Hearing: It’s also a good idea to conduct regular hearing screenings. Detecting hearing problems early on can help teachers, parents, and friends to help your child. Fortunately, hearing difficulties can also be treated with hearing aids. Generally, if nothing wrong has been discovered, you should start the screening at the age of five and stop it at the age of 10.

Vision: Hearing screenings usually happen together with vision screenings. Children with abnormal visual acuity can’t see books, computers, and whiteboards without special equipment. Therefore, vision screenings should be conducted from an early age. As soon as your child turns five, take them for a vision screening. This should be repeated every year until they reach ten years old. From then, vision screening should happen once every five years.

Cholesterol: Most screenings concentrate on your cardiovascular health. As a result, high cholesterol screenings will also be part of the screening milestones. Generally, the screening should be done once when the child is between eight and 12 years old. The doctors may advise you to introduce a balanced diet. Several home equipment, such as a home generator, may come in handy when trying to create a conducive environment for your child.

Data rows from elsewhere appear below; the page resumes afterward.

(** ** ThemeContext.tsx *)

(** A stored theme may be any text. *)
Inductive Theme := theme_dark | theme_light | theme_system | theme_other (s : string).
Definition theme_name (t : Theme) : string :=
  match t with theme_dark => "dark" | theme_light => "light" | theme_system => "system" | theme_other s => s end.
Definition theme_named (s : string) : Theme :=
  if eqb s "dark" then theme_dark else if eqb s "light" then theme_light else if eqb s "system" then theme_system else theme_other s.
(** The page: the theme, what is stored, the classes of the root element, the icon (where
    the page has one), the preference of the system and whether it is listened to. *)
Record ThemePage := mkThemePage {
  tp_theme : Theme; tp_stored : option string; tp_classes : gset string; tp_favicon : option string; tp_prefers_dark : bool; tp_listening : bool
}.
Definition getSystemTheme (p : ThemePage) : string := if tp_prefers_dark p then "dark" else "light".
Definition favicon_of (resolved : string) : string := if eqb resolved "dark" then "/favicon-dark-32.png" else "/favicon-light-32.png".
Definition show_theme (resolved : string) (listening : bool) (p : ThemePage) : ThemePage :=
  mkThemePage (tp_theme p) (tp_stored p) ({[resolved]} ∪ (tp_classes p ∖ {["light"; "dark"]}))
    (match tp_favicon p with Some _ => Some (favicon_of resolved) | None => None end) (tp_prefers_dark p) listening.
(** The effect of another theme, its cleanup first. *)
Definition theme_effect (p : ThemePage) : ThemePage :=
  match tp_theme p with
  | theme_system => show_theme (getSystemTheme p) true p
  | t => show_theme (theme_name t) false p
  end.
Definition initial_theme (stored : option string) (defaultTheme : Theme) : Theme :=
  if opt_str stored then theme_named (default "" stored) else defaultTheme.
Definition setTheme (t : Theme) (p : ThemePage) : ThemePage :=
  let p' := mkThemePage t (Some (theme_name t)) (tp_classes p) (tp_favicon p) (tp_prefers_dark p) (tp_listening p) in
  if bool_decide (theme_name t = theme_name (tp_theme p)) then p' else theme_effect p'.
(** The system prefers another theme. *)
Definition system_changes (dark : bool) (p : ThemePage) : ThemePage :=
  let p' := mkThemePage (tp_theme p) (tp_stored p) (tp_classes p) (tp_favicon p) dark (tp_listening p) in
  if tp_listening p then show_theme (getSystemTheme p') true p' else p'.
Inductive theme_event := theme_set (t : Theme) | system_prefers (dark : bool).
Definition theme_step (p : ThemePage) (e : theme_event) : ThemePage :=
  match e with theme_set t => setTheme t p | system_prefers d => system_changes d p end.
Definition theme_mount (stored : option string) (defaultTheme : Theme) (icon : option string) (dark : bool) : ThemePage :=
  theme_effect (mkThemePage (initial_theme stored defaultTheme) stored ∅ icon dark false).
Lemma dispatch_gives_live_priority_witness :
  let s := begin_experiment (toggle_activation (init default_settings 0)) in
  let data := mkSample 1 "LS" zero3 zero3 (mkVec3 0 5 0) in
  let s' := set_sink (sink s) [(not_used, [])]
              (set_display (mkDisplay false None "LSTD")
                 (set_histories zero3 zero3 (mkVec3 0 5 0) s)) in
  (test_status (toggle_activation s) = test_status s
   ∧ active_status (toggle_activation s) = negb (active_status s)
   ∧ active_status (begin_experiment s) = active_status s
   ∧ active_status (end_experiment s) = active_status s)
  ∧ active_status s' = active_status s
  ∧ test_status s' = test_status s
  ∧ (active_status s = true →
       (∃ (b : Binding) (fn : ActionFn * bool),
          settings s !! fst (classify s data) = Some b
          ∧ interaction_funcs !! Interaction b = Some fn
          ∧ calls s' = (fst fn, if snd fn then [Typ b] else []) :: calls s
          ∧ sink s' = body (fst fn) (sink s))
       ∧ last_action s' = last_action s
       ∧ last_action_timestep s' = last_action_timestep s)
  ∧ (active_status s = false →
       sink s' = sink s ∧ calls s' = calls s
       ∧ (test_status s = true →
            last_action s' = fst (classify s data)
            ∧ last_action_timestep s' = Timestep data)
       ∧ (test_status s = false →
            last_action s' = last_action s
            ∧ last_action_timestep s' = last_action_timestep s)).
Proof.
  intros s data s'. apply (dispatch_gives_live_priority s s' data). reflexivity.
Defined.

(** ** The decoder and the ingestion loop *)

Example float_of_string_accepts :
  map PyFloat.float_of_string ["0.5"; "5"; "-1e3"; "1_0.5"; ".5"; "5."; "+.5E+1"; "-INF"]
  = [Some 0.5; Some 5; Some (-1000); Some 10.5; Some 0.5; Some 5; Some 5;
     Some neg_infinity]%float.
Proof. reflexivity. Qed.

Example float_of_string_rejects :
  map PyFloat.float_of_string [""; "x"; "."; "1e"; "1__0"; "_1"; "1_"; "0x10"; "1,5"]
  = [None; None; None; None; None; None; None; None; None].
Proof. reflexivity. Qed.

(** Of the control characters only tab to carriage return are stripped. *)
Example float_of_string_strips_ascii_whitespace :
  PyFloat.float_of_string (String (ascii_of_nat 9) "1 ") = Some 1%float
  ∧ PyFloat.float_of_string (String (ascii_of_nat 28) "1") = None.
Proof. split; reflexivity. Qed.

Example split_keeps_empty_fields :
  split "," (remove_spaces " a, ,b ,") = ["a"; ""; "b"; ""].
Proof. reflexivity. Qed.

Section IngestionProperties.

Variable pyfloat : string → option float.

Lemma twelve_fields_not_empty (m : string) :
  length (split "," (remove_spaces m)) = 12%nat → String.eqb m "" = false.
Proof. destruct m; [discriminate | reflexivity]. Qed.

(** [build_data] raises [ValueError] as soon as one numeric field does not
    parse. *)
Lemma build_data_raises (fields : list string) (i : nat) :
  i ∈ numeric_fields →
  pyfloat (item fields i) = None →
  build_data pyfloat fields = Raise ValueError.
Proof.
  intros Hi Hnone. unfold build_data, to_float.
  repeat
    (match goal with
     | |- context [pyfloat (item fields ?k)] =>
         destruct (pyfloat (item fields k)) eqn:?; cbn [bind]; [| reflexivity]
     end).
  exfalso. unfold numeric_fields in Hi.
  repeat (apply elem_of_cons in Hi; destruct Hi as [-> | Hi]); try congruence.
  apply elem_of_nil in Hi. exact Hi.
Qed.

(** C1 (what the code does): a 12-field record with a numeric field that
    [float] rejects raises [ValueError] out of the loop body; no handler
    catches it, so the loop ends there and none of the later datagrams is
    handled. *)
Theorem unparsable_number_ends_the_loop (s : Server) (m : string) (i : nat) :
  length (split "," (remove_spaces m)) = 12%nat →
  i ∈ numeric_fields →
  pyfloat (item (split "," (remove_spaces m)) i) = None →
  handle_datagram pyfloat s m = Raise ValueError
  ∧ ∀ rest, get_data pyfloat s (m :: rest) = Raise ValueError.
Proof.
  intros Hlen Hi Hnone.
  assert (H : handle_datagram pyfloat s m = Raise ValueError).
  { unfold handle_datagram. rewrite (twelve_fields_not_empty m Hlen), Hlen.
    cbn [Nat.eqb negb]. rewrite (build_data_raises _ i Hi Hnone). reflexivity. }
  split; [exact H |]. intros rest. cbn [get_data]. rewrite H. reflexivity.
Qed.

(** The display is written by the loop and never read: two servers that
    differ in it only are handled alike. *)
Lemma handle_datagram_core (s1 s2 : Server) (m : string) :
  core s1 = core s2 →
  res_core (handle_datagram pyfloat s1 m) = res_core (handle_datagram pyfloat s2 m).
Proof.
  intros Hc. destruct s1, s2. unfold core, set_display in Hc. cbn in Hc.
  injection Hc as -> -> -> -> -> -> -> -> -> -> ->.
  unfold handle_datagram. destruct (String.eqb m ""); [reflexivity |].
  destruct (negb _); [reflexivity |].
  (* a well-formed record overwrites every field of the display *)
  destruct (build_data pyfloat _) as [data| |]; reflexivity.
Qed.

Lemma get_data_core (stream : list string) (s1 s2 : Server) :
  core s1 = core s2 →
  res_core (get_data pyfloat s1 stream) = res_core (get_data pyfloat s2 stream).
Proof.
  revert s1 s2. induction stream as [| m rest IH]; intros s1 s2 Hc.
  - cbn. rewrite Hc. reflexivity.
  - cbn [get_data]. pose proof (handle_datagram_core s1 s2 m Hc) as Hm.
    destruct (handle_datagram pyfloat s1 m) as [t1| |],
             (handle_datagram pyfloat s2 m) as [t2| |];
      cbn [res_core bind] in *; try discriminate Hm; try exact Hm.
    apply IH. congruence.
Qed.

(** C9: a record whose field count is not 12 is dropped without an
    exception; histories, flags, [last_action], settings and the sink are
    as before (only the connection indicator of the window may have turned
    on), and the loop handles the datagrams that follow exactly as if the
    record had not been received. *)
Theorem wrong_field_count_is_dropped (s : Server) (m : string) :
  length (split "," (remove_spaces m)) ≠ 12%nat →
  ∃ s', handle_datagram pyfloat s m = Ok s'
        ∧ core s' = core s
        ∧ ∀ rest, res_core (get_data pyfloat s (m :: rest))
                  = res_core (get_data pyfloat s rest).
Proof.
  intros Hlen.
  assert (H : ∃ s', handle_datagram pyfloat s m = Ok s' ∧ core s' = core s).
  { unfold handle_datagram. destruct (String.eqb m ""); [eauto |].
    apply Nat.eqb_neq in Hlen. rewrite Hlen. cbn [negb]. eauto. }
  destruct H as (s' & Hh & Hc). exists s'. repeat split; try assumption.
  intros rest. cbn [get_data]. rewrite Hh. cbn [bind].
  apply get_data_core. exact Hc.
Qed.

Dental: Your child will undergo several dental changes before they turn the age of 10. However, this does not mean that you shouldn’t take them to regular dental health check-ups. The dentists will look for missing teeth and cavities. These are the things that can make sleep or smiling a difficult task for your child. Fortunately, dental health screenings can be done once, especially if the child is between five and ten years old. Doctors usually use X-rays if they discover some problems with your child’s teeth.

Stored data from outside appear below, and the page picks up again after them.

(** * YASK stencil kernel: a shallow embedding of the tile scheduler,
      the rank set-up, the bounding-box engine and the halo exchange.

    Indices ([idx_t], a signed 64-bit integer in the sources) are modelled
    on [Z].  Signed overflow is undefined in C++, so every statement below
    is about runs in which no intermediate value leaves the 64-bit range.
    Where the sources assign such a value to an [int], the model keeps
    its low 32 bits ([SetupRank.to_int]).
    Integer division is the truncating division of C++, [Z.quot]. *)

From Stdlib Require Import String Ascii.
From Stdlib Require Import ZArith List Lia Bool Arith Sorted OrderedTypeEx.
Import ListNotations.
Local Open Scope Z_scope.

(* ===================================================================== *)
(** * Part I: definitions                                                 *)
(* ===================================================================== *)

(** ** common_utils.hpp *)
Module Common.

(** [#define CEIL_DIV(numer, denom) (((numer) + (denom) - 1) / (denom))] *)
Definition CEIL_DIV (numer denom : Z) : Z := Z.quot (numer + denom - 1) denom.

(** [#define ROUND_UP(n, mult) (CEIL_DIV(n, mult) * (mult))] *)
Definition ROUND_UP (n mult : Z) : Z := CEIL_DIV n mult * mult.

(** [#define ROUND_DOWN(n, mult) (((n) / (mult)) * (mult))] *)
Definition ROUND_DOWN (n mult : Z) : Z := Z.quot n mult * mult.

(** One invocation of the visitor of [yask_for]:
    [visitor(start, stop, thread_num)]. *)
Record visit := mkVisit { v_start : Z; v_stop : Z; v_thread : Z }.

(** The canonical loop
    [for (idx_t i = i0; i < tend; i += stride)
        visitor(i, min(i + stride, end), tn i)].
    The loop does not terminate when [stride <= 0] and [i0 < tend];
    [None] is returned when the fuel is used up. *)
Fixpoint for_loop (fuel : nat) (i tend end_ stride : Z) (tn : Z -> Z)
  : option (list visit) :=
  if i <? tend then
    match fuel with
    | O => None
    | S fuel' =>
        match for_loop fuel' (i + stride) tend end_ stride tn with
        | Some vs => Some (mkVisit i (Z.min (i + stride) end_) (tn i) :: vs)
        | None => None
        end
    end
  else Some [].

(** Number of iterations that always suffices for a loop from [i] up to
    [tend] with a positive stride. *)
Definition loop_fuel (i tend : Z) : nat := Z.to_nat (tend - i).

(** [yask_for] compiled without OpenMP: [omp_get_thread_num()] is the
    stub that returns 0. *)
Definition yask_for_serial (begin end_ stride : Z) : option (list visit) :=
  if end_ <=? begin then Some []
  else for_loop (loop_fuel 0 end_) 0 end_ end_ stride (fun _ => 0).

(** The non-nested OpenMP path: the same loop under
    [#pragma omp parallel for]; [sched i] is the number of the thread
    that the run-time picks for the iteration starting at [i].  The
    iterations are listed in index order.  This is the loop for a
    positive [stride] only, which the canonical form of the pragma
    requires. *)
Definition yask_for_omp (sched : Z -> Z) (begin end_ stride : Z)
  : option (list visit) :=
  if end_ <=? begin then Some []
  else for_loop (loop_fuel 0 end_) 0 end_ end_ stride sched.

(** Inner parallel loop of the nested path for outer thread [n]. *)
Definition nested_inner (sched : Z -> Z -> Z) (tnthr niters_per_thr end_ stride n : Z)
  : option (list visit) :=
  let tbegin := n * niters_per_thr * stride in
  let tend := Z.min end_ (tbegin + niters_per_thr * stride) in
  for_loop (loop_fuel tbegin tend) tbegin tend end_ stride
           (fun i => n * tnthr + sched n i).

(** Outer parallel loop [for (idx_t n = 0; n < nthr; n++)], by count. *)
Fixpoint nested_outer (cnt : nat) (n : Z) (body : Z -> option (list visit))
  : option (list visit) :=
  match cnt with
  | O => Some []
  | S cnt' =>
      match body n, nested_outer cnt' (n + 1) body with
      | Some vs, Some ws => Some (vs ++ ws)
      | _, _ => None
      end
  end.

(** The nested OpenMP path, entered when [yask_num_threads[0]] and
    [yask_num_threads[1]] are both set: [nthr] outer threads, [tnthr]
    inner threads each.  [niter] is the only place where [begin] is
    read. *)
Definition yask_for_nested (sched : Z -> Z -> Z) (nthr tnthr : Z)
           (begin end_ stride : Z) : option (list visit) :=
  if end_ <=? begin then Some []
  else
    let niter := CEIL_DIV (end_ - begin) stride in
    let niters_per_thr := CEIL_DIV niter nthr in
    nested_outer (Z.to_nat nthr) 0
                 (nested_inner sched tnthr niters_per_thr end_ stride).

(** A point [x] is handed to the visitor by one of the calls. *)
Definition covered (vs : list visit) (x : Z) : Prop :=
  exists v, In v vs /\ v_start v <= x < v_stop v.

End Common.

(** ** Shared data: exceptions, settings, bounding boxes *)
Module Data.

(** [yask_exception]: the one exception type of the kernel, carrying a
    message.  The constructors keep apart the [throw] sites that the
    development talks about. *)
Inductive yask_exception : Type :=
| NotPrepared          (* run_solution() called without prepare_solution() *)
| RankCountMismatch (req_ranks nr : Z)
| RankIndexOutOfRange (dim : nat) (idx : Z)
| InternalDistance (mandist : Z)
| SameCoordinates (me rn : nat)
| Unaligned (rn me : nat) (di dj : nat) (rnsz mysz : Z)
| DomainTooSmall (dim : nat) (rksize min_size : Z)
| HookFailure (msg : String.string).

(** Result of a call that may throw. *)
Definition result (A : Type) : Type := (yask_exception + A)%type.

(** Element [j] of a tuple indexed by the domain dimensions. *)
Definition at_dim (t : list Z) (j : nat) : Z := nth j t 0.

(** [KernelSettings]: the per-dimension sizes, over the domain
    dimensions, and the two step-dimension entries that the scheduler
    reads. *)
Record KernelSettings := mkSettings {
  _global_sizes : list Z;
  _rank_sizes : list Z;
  _region_sizes : list Z;
  _block_sizes : list Z;
  _mini_block_sizes : list Z;
  _region_steps : Z;        (* _region_sizes[step_dim] *)
  _block_steps : Z;         (* _block_sizes[step_dim] *)
  _num_ranks : list Z;
  _rank_indices : list Z
}.

(** [is_first_rank(dim)] and [is_last_rank(dim)] of settings.hpp. *)
Definition is_first_rank (o : KernelSettings) (j : nat) : bool :=
  at_dim (_rank_indices o) j =? 0.
Definition is_last_rank (o : KernelSettings) (j : nat) : bool :=
  at_dim (_rank_indices o) j =? at_dim (_num_ranks o) j - 1.

(** [BoundingBox]: the two corners; [bb_end] is exclusive. *)
Record BoundingBox := mkBB { bb_begin : list Z; bb_end : list Z }.

(** The part of a variable that [update_grid_info] reads. *)
Record Grid := mkGrid {
  is_dim_used : nat -> bool;
  is_user_grid : bool;
  get_left_halo_size : nat -> Z;
  get_right_halo_size : nat -> Z
}.

End Data.

(** ** setup.cpp: wave-front and temporal-block settings *)
Module Angles.
Import Common Data.

(** Values that [update_grid_info] assigns. *)
Record WfInfo := mkWf {
  max_halos : list Z;
  wf_steps : Z;
  num_wf_shifts : Z;
  wf_angles : list Z;
  wf_shift_pts : list Z;
  left_wf_exts : list Z;
  right_wf_exts : list Z
}.

(** Update of the max halo in dimension [j] across the non-user
    variables that use the dimension. *)
Definition max_halo_dim (grids : list Grid) (j : nat) : Z :=
  fold_left
    (fun m gp =>
       if is_dim_used gp j then
         if negb (is_user_grid gp)
         then Z.max (Z.max m (get_left_halo_size gp j)) (get_right_halo_size gp j)
         else m
       else m)
    grids 0.

(** The per-dimension body of the loop "Calculate angles and related
    settings". *)
Record DimAngles := mkDimAngles {
  da_wf_angle : Z; da_shifts : Z; da_left_ext : Z; da_right_ext : Z
}.

Definition angle_dim (o : KernelSettings) (fold_pts mh : list Z)
           (nshifts : Z) (j : nat) : result DimAngles :=
  let rnsize := at_dim (_region_sizes o) j in
  let rksize := at_dim (_rank_sizes o) j in
  let nranks := at_dim (_num_ranks o) j in
  let angle := ROUND_UP (at_dim mh j) (at_dim fold_pts j) in
  let wf_angle := if (rnsize <? rksize) || (1 <? nranks) then angle else 0 in
  let shifts := wf_angle * nshifts in
  let min_size := at_dim mh j + shifts in
  if (1 <? nranks) && (rksize <? min_size)
  then inl (DomainTooSmall j rksize min_size)
  else inr (mkDimAngles wf_angle shifts
                        (if is_first_rank o j then 0 else shifts)
                        (if is_last_rank o j then 0 else shifts)).

(** The loop over the domain dimensions; the first failing dimension
    throws. *)
Fixpoint angle_loop (o : KernelSettings) (fold_pts mh : list Z) (nshifts : Z)
         (j : nat) (cnt : nat) : result (list DimAngles) :=
  match cnt with
  | O => inr []
  | S cnt' =>
      match angle_dim o fold_pts mh nshifts j with
      | inl e => inl e
      | inr d =>
          match angle_loop o fold_pts mh nshifts (S j) cnt' with
          | inl e => inl e
          | inr ds => inr (d :: ds)
          end
      end
  end.

(** [StencilContext::update_grid_info], for a context that has packs
    ([npacks > 0]; without packs the function returns at once).  The
    resizing of the variables is not part of the model. *)
Definition update_grid_info (o : KernelSettings) (nddims : nat)
           (fold_pts : list Z) (grids : list Grid) (npacks : Z)
  : result WfInfo :=
  let mh := map (max_halo_dim grids) (seq 0 nddims) in
  let tb_steps := _block_steps o in
  let wf := Z.max (_region_steps o) tb_steps in
  let nshifts :=
    if 0 <? wf then
      let n := npacks * wf in if 0 <? n then n - 1 else n
    else 0 in
  match angle_loop o fold_pts mh nshifts 0 nddims with
  | inl e => inl e
  | inr ds =>
      inr (mkWf mh wf nshifts (map da_wf_angle ds) (map da_shifts ds)
                (map da_left_ext ds) (map da_right_ext ds))
  end.

(** Values that [update_tb_info] assigns. *)
Record TbInfo := mkTb {
  tb_steps : Z;
  num_tb_shifts : Z;
  tb_angles : list Z;
  tb_widths : list Z;
  tb_tops : list Z;
  mb_angles : list Z
}.

(** Angles of dimension [j] in [update_tb_info]. *)
Definition tb_angle_dim (o : KernelSettings) (fold_pts mh : list Z) (j : nat) : Z :=
  let angle := ROUND_UP (at_dim mh j) (at_dim fold_pts j) in
  if at_dim (_block_sizes o) j <? at_dim (_region_sizes o) j then angle else 0.

Definition mb_angle_dim (o : KernelSettings) (fold_pts mh : list Z) (j : nat) : Z :=
  let angle := ROUND_UP (at_dim mh j) (at_dim fold_pts j) in
  if at_dim (_mini_block_sizes o) j <? at_dim (_block_sizes o) j then angle else 0.

(** One step of the loop that lowers [max_steps]. *)
Definition tb_max_steps_dim (o : KernelSettings) (fold_pts mh : list Z)
           (npacks : Z) (max_steps : Z) (j : nat) : Z :=
  let tb_angle := tb_angle_dim o fold_pts mh j in
  if 0 <? tb_angle then
    let top_sz := at_dim fold_pts j in
    let sh_pts := tb_angle * 2 * npacks in
    let nsteps := Z.quot (at_dim (_block_sizes o) j - top_sz + tb_angle * 2) sh_pts in
    Z.min max_steps nsteps
  else max_steps.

Depression: Even young children can suffer from regular bouts of depression. If left untreated or undetected, children can have thoughts of suicide or even have sleeping issues. Consequently, depression checks should start as soon as your child reaches 11 years old.


STI: Finally, any comprehensive health check-ups should and with STI screenings. Urine and blood samples will be taken to the lab, where they’ll be tested for HIV and HPV. If these STIs are not treated early enough, they can lead to mental and genital conditions.

School Screenings

Not every health professional has the licensing and experience to conduct childhood health screenings. Generally, doctors and their physician assistants are at liberty to offer health screening services. Some states hire doctors to conduct the screenings at school. As a parent, you should know the type of screenings conducted on your child.

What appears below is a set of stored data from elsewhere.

(** * reserve-data: rebroadcaster, bolt intermediate-tx store, postgres store

    A shallow embedding of three parts of the reserve-data backend:
    - [Blockchain]: [Rebroadcaster.Broadcast] (common/blockchain);
    - [Bolt]: the bolt-backed huobi storage (intermediate transactions and
      trade history);
    - [Postgres]: the postgres-backed fetch-data and activity storage.

    Go maps are [gmap]s, [[]byte] values and keys are [string]s, [uint64]
    values are [Z] with the wrap-around of the subtraction written out, and
    a Go [error] result is an [option]: [None] is [nil].  A table is the
    list of its rows; a query without [ORDER BY] that reads several rows
    takes the order in which the database yields them as an argument. *)

From Stdlib Require Import ZArith Lia Bool Ascii String List.
From stdpp Require Import base option gmap strings list fin_maps pretty sorting.

Local Open Scope Z_scope.

(** ** common/blockchain: Rebroadcaster *)

Module Blockchain.

(** What the code does, in program order.  [context.WithTimeout] carries the
    deadline in milliseconds; [SendCall]/[SendReturn] bracket
    [client.SendTransaction]. *)
Inductive event : Type :=
  | WgAdd
  | CtxWithTimeout (id : string) (ms : Z)
  | SendCall (id : string)
  | SendReturn (id : string)
  | FailuresStore (id : string)
  | WgDone
  | WgWait
  | FailuresRange
  | Cancel (id : string).

(** Submissions that have been called and have not returned yet: [level] is
    their number at the end of a trace that starts with [n] of them, [peak]
    the greatest number reached on the way. *)
Fixpoint level (n : nat) (tr : list event) : nat :=
  match tr with
  | [] => n
  | SendCall _ :: tr' => level (S n) tr'
  | SendReturn _ :: tr' => level (pred n) tr'
  | _ :: tr' => level n tr'
  end.

Fixpoint peak (n : nat) (tr : list event) : nat :=
  match tr with
  | [] => n
  | SendCall _ :: tr' => Nat.max n (peak (S n) tr')
  | SendReturn _ :: tr' => Nat.max n (peak (pred n) tr')
  | _ :: tr' => peak n tr'
  end.

Definition max_in_flight (tr : list event) : nat := peak 0 tr.

(** The calls and returns of [SendTransaction] in a trace. *)
Fixpoint sends (tr : list event) : list event :=
  match tr with
  | [] => []
  | SendCall id :: tr' => SendCall id :: sends tr'
  | SendReturn id :: tr' => SendReturn id :: sends tr'
  | _ :: tr' => sends tr'
  end.

(** How often [SendTransaction] is called for a node in a trace. *)
Fixpoint calls (id : string) (tr : list event) : nat :=
  match tr with
  | [] => 0
  | SendCall id' :: tr' =>
      if String.eqb id id' then S (calls id tr') else calls id tr'
  | _ :: tr' => calls id tr'
  end.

School screenings usually look for things such as vision and hearing complications; this is the most common school screening. It is meant to detect if your child is having problems seeing or hearing teachers and other students. If a problem is detected, it can be treated quickly.

Similarly, you don’t have to wait for a medical doctor to notice some problems. If you notice anything unusual in your child, you need to contact a medical doctor immediately. Then, you should book a screening either at the school or the nearest health care provider. For instance, children with vision and hearing problems will have problems picking out letters on the computer or a book. They will also be squinting when they want to look at things that are far away.


It’s your responsibility as a parent to take care of your child. It would be best if you don’t wait for a disease to strike before taking your child to see the doctor. Pre-empting many of these problems before they occur is a good thing. Consequently, you should start scheduling regular health screenings.